*EXERCISE DIRECTIONS*
Between the line containing "eapply Z.lt_le_trans; [exact" and the line containing "rewrite dval_nth by" lies a run of lines; give that run again exactly, with both of those lines, and nothing else from the entries below.

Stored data

Lemma nbytes_div m : 0 < m -> nbytes m = S (nbytes (m / 256)).
Proof.
  intros Hm. unfold nbytes, nbits. destruct (Z.eqb_spec m 0); [lia|]. pose proof (Z.log2_nonneg m).
  destruct (Z.lt_ge_cases m 256) as [Hl|Hl].
  - rewrite (Z.div_small m 256) by lia. cbn [Z.eqb]. assert (Z.log2 m < 8) by (apply Z.log2_lt_pow2; lia).
    change (Z.to_nat ((0 + 7) / 8)) with 0%nat.
    replace ((Z.log2 m + 1 + 7) / 8) with 1 by (Z.div_mod_to_equations; lia). done.
  - assert (8 <= Z.log2 m) by (apply Z.log2_le_pow2; lia).
    pose proof (Z.log2_shiftr m 8 ltac:(lia)) as L. rewrite Z.shiftr_div_pow2 in L by lia. change (2 ^ 8) with 256 in L.
    assert (1 <= m / 256) by (apply Z.div_le_lower_bound; lia).
    destruct (Z.eqb_spec (m / 256) 0); [lia|]. rewrite L. Z.div_mod_to_equations; lia.
Qed.

Lemma nbytes_range m : 0 <= m -> m < 256 ^ Z.of_nat (nbytes m).
Proof.
  intros Hm. unfold nbytes, nbits. destruct (Z.eqb_spec m 0); [by subst|].
  pose proof (Z.log2_nonneg m). pose proof (Z.log2_spec m ltac:(lia)) as [_ L].
  rewrite Z2Nat.id by (apply Z.div_pos; lia). change 256 with (2 ^ 8). rewrite <- Z.pow_mul_r by (try apply Z.div_pos; lia).
  eapply Z.lt_le_trans; [exact L|]. apply Z.pow_le_mono_r; [lia|]. Z.div_mod_to_equations; lia.
Qed.

Lemma nbytes_mono m n : 0 <= m <= n -> (nbytes m <= nbytes n)%nat.
Proof.
  intros H. unfold nbytes, nbits. apply Z2Nat.inj_le.
  1,2: destruct (_ =? 0); [done|]; apply Z.div_pos; try lia; match goal with |- context [Z.log2 ?x] => pose proof (Z.log2_nonneg x) end; lia.
  apply Z.div_le_mono; [lia|]. pose proof (Z.log2_le_mono m n ltac:(lia)). pose proof (Z.log2_nonneg n).
  destruct (Z.eqb_spec m 0), (Z.eqb_spec n 0); lia.
Qed.

Lemma unsigned_bin_size_spec a : wf a -> pstm_unsigned_bin_size a = Okay (nbytes (mag a)).
Proof.
  intros Ha. unfold pstm_unsigned_bin_size. destruct (count_bits_spec a Ha) as (n & -> & En). cbn [mbind ret_bind].
  f_equal. unfold nbytes, nbits. rewrite <- En. pose proof (Nat.div_mod_eq n 8). pose proof (Nat.mod_upper_bound n 8).
  apply Nat2Z.inj. rewrite Z2Nat.id by (apply Z.div_pos; lia).
  destruct (Nat.eqb_spec (n mod 8) 0); rewrite Nat2Z.inj_add; Z.div_mod_to_equations; lia.
Qed.

Lemma bin_loop_spec f t : wf t -> sign t = PSTM_ZPOS -> mag t < 256 ^ Z.of_nat f ->
  bin_loop f t = Okay (le_bytes (nbytes (mag t)) (mag t)).
Proof.
  revert t. induction f as [|f IH]; intros t Ht St Hm; pose proof (mag_lt t (wf_pre _ Ht)) as Rm.
  { assert (mag t = 0) as E0 by (change (256 ^ Z.of_nat 0) with 1 in Hm; lia).
    cbn [bin_loop]. rewrite (proj1 (mag_zero t Ht) E0), E0. done. }
  cbn [bin_loop]. destruct (Nat.eqb_spec (used t) 0) as [E0|E0].
  { by rewrite (proj2 (mag_zero t Ht) E0). }
  assert (mag t <> 0) by (by rewrite (mag_zero t Ht)). pose proof (pre_used t (wf_pre _ Ht)).
  rewrite get_nth by lia. cbn [mbind ret_bind].
  destruct (div_2d_spec t 8 t Ht (wf_pre _ Ht) St) as (q & -> & Wq & Mq & Sq & _). cbn [mbind ret_bind].
  change (2 ^ Z.of_nat 8) with 256 in Mq.
  rewrite IH; [|done|done|rewrite Mq; rewrite Nat2Z.inj_succ, Z.pow_succ_r in Hm by lia; apply Z.div_lt_upper_bound; lia].
  cbn [mbind ret_bind]. rewrite (nbytes_div (mag t)) by lia. cbn [le_bytes]. rewrite Mq. do 2 f_equal.
  rewrite dval_nth by apply Ht. fold (mag t). change (B ^ Z.of_nat 0) with 1. rewrite Z.div_1_r.
  change 255 with (Z.ones 8). rewrite Z.land_ones by lia. unfold B. Z.div_mod_to_equations; lia.
Qed.
Lemma columns_product colf A D n : digits_ok A -> digits_ok D -> n = (length A + length D)%nat ->
  (forall k b, (k < n)%nat -> acc_ok b ->
     exists b', colf (Z.of_nat k) b = Okay b' /\ acc_ok b' /\ acc_val b' = acc_val (COMBA_FORWARD b) + col A D k) ->
  exists ds, columns colf n 0 COMBA_CLEAR = Okay ds /\ digits_ok ds /\ length ds = n /\ dval ds = dval A * dval D.
Proof.
  intros HA HD -> Hf.
  destruct (columns_spec colf (col A D) (length A + length D) 0 COMBA_CLEAR) as (ds & r & E & Dd & L & R & V).
  { by repeat split. }
  { intros k b Hk. apply Hf. lia. }
  exists ds. split; [done|]. split; [done|]. split; [done|].
  rewrite (wsum_ext _ (col A D)), wsum_col in V by (done || lia).
  change (acc_val (COMBA_FORWARD COMBA_CLEAR)) with 0 in V.
  pose proof (dval_range A HA). pose proof (dval_range D HD). pose proof (dval_range ds Dd) as Rd.
  rewrite L in Rd. rewrite Bpow_add in *. set (P := B ^ Z.of_nat (length A) * B ^ Z.of_nat (length D)) in *.
  assert (0 < P) by lia. assert (dval A * dval D < P) by (unfold P; nia).
  assert (r = 0) as -> by nia. lia.
Qed.

Lemma sign_xor s t : is_sign s -> is_sign t -> is_sign (Z.lxor s t).
Proof. intros [->| ->] [->| ->]; [by left|by right|by right|by left]. Qed.

Lemma mul_comba_spec A D C : wf A -> wf D -> pre C -> Z.of_nat (used A) < 2 ^ 31 ->
  computes (pstm_mul_comba A D C) (mag A * mag D) (Z.lxor (sign A) (sign D)) (alloc C `max` (used A + used D)).
Proof.
  intros WA WD PC Hn. unfold pstm_mul_comba, pstm_mul_comba_gen.
  pose proof (grow_if C (used A + used D) PC) as G. cbn zeta in G. set (C' := if _ : bool then _ else _) in *.
  destruct G as (Pc & _ & Uc & _ & Ac).
  destruct (digits_spec A (wf_pre _ WA)) as (dA & -> & LA & DA & VA & _).
  destruct (digits_spec D (wf_pre _ WD)) as (dD & -> & LD & DD & VD & _). cbn [mbind ret_bind].
  destruct (columns_product (mul_column dA dD) dA dD (used A + used D)) as (ds & -> & Dd & L & V); [done|done|lia| |].
  { intros k b Hk. apply mul_column_spec; [done|done|lia|lia]. }
  cbn [mbind ret_bind]. rewrite <- VA, <- VD, <- V.
  apply finish_spec; [done|by rewrite <- Ac|fold (alloc C'); lia|apply Pc|done|apply Pc|apply zeros_above; [done|lia]|].
  apply sign_xor; [apply WA|apply WD].
Qed.

(** ** Squares *)

Lemma psum_snoc f n : psum f (S n) = psum f n + f n.
Proof. rewrite <- Nat.add_1_r, psum_app. cbn [psum]. rewrite Nat.add_0_r. lia. Qed.

(** A symmetric sum is twice its first half and the middle term. *)
Lemma psum_sym g n : (forall z, (z < n)%nat -> g z = g (n - 1 - z)%nat) ->
  psum g n = 2 * psum g (n / 2) + if Nat.odd n then g (n / 2)%nat else 0.
Proof.
  revert g. induction n as [n IH] using lt_wf_ind. intros g Hg.
  destruct n as [|[|n]]; [done|cbn [psum Nat.div Nat.divmod fst Nat.odd Nat.even negb]; cbn; lia|].
  replace (S (S n) / 2)%nat with (S (n / 2)) by (replace (S (S n)) with (1 * 2 + n)%nat by lia; by rewrite Nat.div_add_l by lia).
  change (Nat.odd (S (S n))) with (Nat.odd n).
  rewrite psum_snoc. cbn [psum]. rewrite (IH n ltac:(lia) (fun i => g (S i))).
  - replace (g (S n)) with (g 0%nat) by (rewrite (Hg 0%nat) by lia; f_equal; lia).
    destruct (Nat.odd n); lia.
  - intros z Hz. rewrite (Hg (S z)) by lia. f_equal. lia.
Qed.

Lemma sqr_column_spec A k b : digits_ok A -> Z.of_nat (length A) < 2 ^ 30 ->
  (k < length A + length A)%nat -> acc_ok b ->
  exists b', sqr_column A (Z.of_nat k) b = Okay b' /\ acc_ok b' /\
    acc_val b' = acc_val (COMBA_FORWARD b) + col A A k.
Proof.
  intros HA Hn Hk Hb. unfold sqr_column. destruct (forward_spec b Hb) as (Of & _ & Rf).
  set (ty := Nat.min (length A - 1) k). set (tx := (k - ty)%nat). set (n := (S ty - tx)%nat).
  replace (Z.min (Z.of_nat (length A) - 1) (Z.of_nat k)) with (Z.of_nat ty) by lia.
  replace (Z.of_nat k - Z.of_nat ty) with (Z.of_nat tx) by lia.
  assert (Z.of_nat ty - Z.of_nat tx + 1 = Z.of_nat n) as En by lia. rewrite En.
  rewrite (Z.shiftr_div_pow2 (Z.of_nat n)) by lia. change (2 ^ 1) with 2.
  assert (Z.of_nat n / 2 = Z.of_nat (n / 2)) as Eh by (rewrite Nat2Z.inj_div; done).
  assert (n / 2 <= n)%nat as Hh by (apply Nat.Div0.div_le_upper_bound; lia). rewrite Eh.
  replace (Z.to_nat _) with (n / 2)%nat by lia.
  assert (col A A k = 2 * psum (term A A tx ty) (n / 2) + if Nat.odd n then nth (k / 2) A 0 * nth (k / 2) A 0 else 0) as Ec.
  { rewrite (col_range A A k tx ty n) by lia. fold (term A A tx ty). rewrite psum_sym.
    - f_equal. destruct (Nat.odd n) eqn:Eo; [|done]. unfold term.
      apply Nat.odd_spec in Eo as [q Eq]. assert (n / 2 = q)%nat as -> by (rewrite Eq, Nat.add_comm, Nat.mul_comm, Nat.div_add by lia; done).
      assert (k / 2 = tx + q)%nat as ->.
      { replace k with (2 * (tx + q))%nat by lia. rewrite Nat.mul_comm, Nat.div_mul by lia. done. }
      do 2 f_equal. lia.
    - intros z Hz. unfold term. rewrite Z.mul_comm. do 2 f_equal; lia. }
  rewrite Ec.
  pose proof (psum_bound (term A A tx ty) (n / 2) ((B - 1) * (B - 1)) ltac:(intros; by apply term_bound)) as Rg.
  assert (Z.of_nat (n / 2) <= 2 ^ 30) as Rn by lia.
  destruct (column_loop_spec SQRADD2 2 A A (n / 2) tx ty (Z.of_nat ty) (COMBA_FORWARD b)) as (b' & E & O & V);
    [apply SQRADD2_adds|lia|done|done|lia|lia|lia|by right|done|unfold B in *; nia|].
  rewrite E. cbn [mbind ret_bind].
  assert ((Z.land (Z.of_nat k) 1 =? 0) = Nat.odd n) as ->.
  { change 1 with (Z.ones 1). rewrite Z.land_ones by lia. change (2 ^ 1) with 2.
    destruct (Nat.odd n) eqn:Eo.
    - apply Nat.odd_spec in Eo as [q Eq]. apply Z.eqb_eq. replace (Z.of_nat k) with (Z.of_nat (tx + q) * 2) by lia. by apply Z.mod_mul.
    - rewrite <- Nat.negb_even in Eo. apply negb_false_iff, Nat.even_spec in Eo as [q Eq]. apply Z.eqb_neq.
      destruct q as [|q].
      + replace (Z.of_nat k) with (1 + Z.of_nat ty * 2) by lia. rewrite Z.mod_add by lia. done.
      + replace (Z.of_nat k) with (1 + Z.of_nat (tx + q) * 2) by lia. rewrite Z.mod_add by lia. done. }
  destruct (Nat.odd n) eqn:Eo.
  - rewrite Z.shiftr_div_pow2 by lia. change (2 ^ 1) with 2.
    replace (Z.of_nat k / 2) with (Z.of_nat (k / 2)) by (rewrite Nat2Z.inj_div; done).
    assert (k / 2 < length A)%nat by (apply Nat.Div0.div_lt_upper_bound; lia).
    rewrite getz_nth by done. cbn [mbind ret_bind].
    pose proof (nth_digit A (k / 2) HA) as Rd. pose proof (product_bound (nth (k / 2) A 0) (nth (k / 2) A 0) Rd Rd) as Rp.
    destruct (MULADD_spec (nth (k / 2) A 0) (nth (k / 2) A 0) b' Rd Rd O) as (O2 & V2); [unfold B in *; nia|].
    exists (SQRADD (nth (k / 2) A 0) (nth (k / 2) A 0) b'). split; [done|]. split; [exact O2|].
    change (SQRADD (nth (k / 2) A 0) (nth (k / 2) A 0) b') with (MULADD (nth (k / 2) A 0) (nth (k / 2) A 0) b').
    rewrite V2, V. ring.
  - exists b'. split; [done|]. split; [done|]. rewrite V. ring.
Qed.

Lemma sqr_comba_spec A D : wf A -> pre D -> Z.of_nat (used A) < 2 ^ 30 ->
  computes (pstm_sqr_comba A D) (mag A * mag A) (sign D) (alloc D `max` (used A + used A)).
Proof.
  intros WA PD Hn. unfold pstm_sqr_comba, pstm_sqr_comba_gen.
  pose proof (grow_if D (used A + used A) PD) as G. cbn zeta in G. set (D' := if _ : bool then _ else _) in *.
  destruct G as (Pd & _ & Ud & Sd & Ad).
  destruct (digits_spec A (wf_pre _ WA)) as (dA & -> & LA & DA & VA & _). cbn [mbind ret_bind].
  destruct (columns_product (sqr_column dA) dA dA (used A + used A)) as (ds & -> & Dd & L & V); [done|done|lia| |].
  { intros k b Hk. apply sqr_column_spec; [done|lia|lia]. }
  cbn [mbind ret_bind]. rewrite <- VA, <- V, <- Sd.
  apply finish_spec; [done|by rewrite <- Ad|fold (alloc D'); lia|apply Pd|done|apply Pd|apply zeros_above; [done|lia]|apply Pd].
Qed.

(** ** The Montgomery constant *)

Lemma u32_offset z : exists j, u32 z = z + B * j.
Proof. exists (- (z / B)). unfold u32. fold B. rewrite Z.mod_eq by done. lia. Qed.

(** One Newton step doubles the number of correct bits. *)
Lemma newton_step b x P : (P * P | B) -> (P | b * x - 1) ->
  (P * P | b * u32 (x * u32 (2 - u32 (b * x))) - 1).
Proof.
  intros [m Hm] [e He]. destruct (u32_offset (b * x)) as [j1 ->]. destruct (u32_offset (2 - (b * x + B * j1))) as [j2 ->].
  destruct (u32_offset (x * (2 - (b * x + B * j1) + B * j2))) as [j3 ->].
  assert (b * x = 1 + e * P) as E by lia. exists (- (e * e) + m * (b * x * (j2 - j1) + b * j3)).
  transitivity (b * x * (2 - b * x) + B * (b * x * (j2 - j1) + b * j3) - 1); [ring|].
  rewrite Hm. transitivity (1 - (b * x - 1) * (b * x - 1) + m * (P * P) * (b * x * (j2 - j1) + b * j3) - 1); [ring|].
  rewrite He. ring.
Qed.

*ANSWER TO THE PROBLEM*
  eapply Z.lt_le_trans; [exact L|]. apply Z.pow_le_mono_r; [lia|]. Z.div_mod_to_equations; lia.
Qed.

Lemma nbytes_mono m n : 0 <= m <= n -> (nbytes m <= nbytes n)%nat.
Proof.
  intros H. unfold nbytes, nbits. apply Z2Nat.inj_le.
  1,2: destruct (_ =? 0); [done|]; apply Z.div_pos; try lia; match goal with |- context [Z.log2 ?x] => pose proof (Z.log2_nonneg x) end; lia.
  apply Z.div_le_mono; [lia|]. pose proof (Z.log2_le_mono m n ltac:(lia)). pose proof (Z.log2_nonneg n).
  destruct (Z.eqb_spec m 0), (Z.eqb_spec n 0); lia.
Qed.

Lemma unsigned_bin_size_spec a : wf a -> pstm_unsigned_bin_size a = Okay (nbytes (mag a)).
Proof.
  intros Ha. unfold pstm_unsigned_bin_size. destruct (count_bits_spec a Ha) as (n & -> & En). cbn [mbind ret_bind].
  f_equal. unfold nbytes, nbits. rewrite <- En. pose proof (Nat.div_mod_eq n 8). pose proof (Nat.mod_upper_bound n 8).
  apply Nat2Z.inj. rewrite Z2Nat.id by (apply Z.div_pos; lia).
  destruct (Nat.eqb_spec (n mod 8) 0); rewrite Nat2Z.inj_add; Z.div_mod_to_equations; lia.
Qed.

Lemma bin_loop_spec f t : wf t -> sign t = PSTM_ZPOS -> mag t < 256 ^ Z.of_nat f ->
  bin_loop f t = Okay (le_bytes (nbytes (mag t)) (mag t)).
Proof.
  revert t. induction f as [|f IH]; intros t Ht St Hm; pose proof (mag_lt t (wf_pre _ Ht)) as Rm.
  { assert (mag t = 0) as E0 by (change (256 ^ Z.of_nat 0) with 1 in Hm; lia).
    cbn [bin_loop]. rewrite (proj1 (mag_zero t Ht) E0), E0. done. }
  cbn [bin_loop]. destruct (Nat.eqb_spec (used t) 0) as [E0|E0].
  { by rewrite (proj2 (mag_zero t Ht) E0). }
  assert (mag t <> 0) by (by rewrite (mag_zero t Ht)). pose proof (pre_used t (wf_pre _ Ht)).
  rewrite get_nth by lia. cbn [mbind ret_bind].
  destruct (div_2d_spec t 8 t Ht (wf_pre _ Ht) St) as (q & -> & Wq & Mq & Sq & _). cbn [mbind ret_bind].
  change (2 ^ Z.of_nat 8) with 256 in Mq.
  rewrite IH; [|done|done|rewrite Mq; rewrite Nat2Z.inj_succ, Z.pow_succ_r in Hm by lia; apply Z.div_lt_upper_bound; lia].
  cbn [mbind ret_bind]. rewrite (nbytes_div (mag t)) by lia. cbn [le_bytes]. rewrite Mq. do 2 f_equal.
  rewrite dval_nth by apply Ht. fold (mag t). change (B ^ Z.of_nat 0) with 1. rewrite Z.div_1_r.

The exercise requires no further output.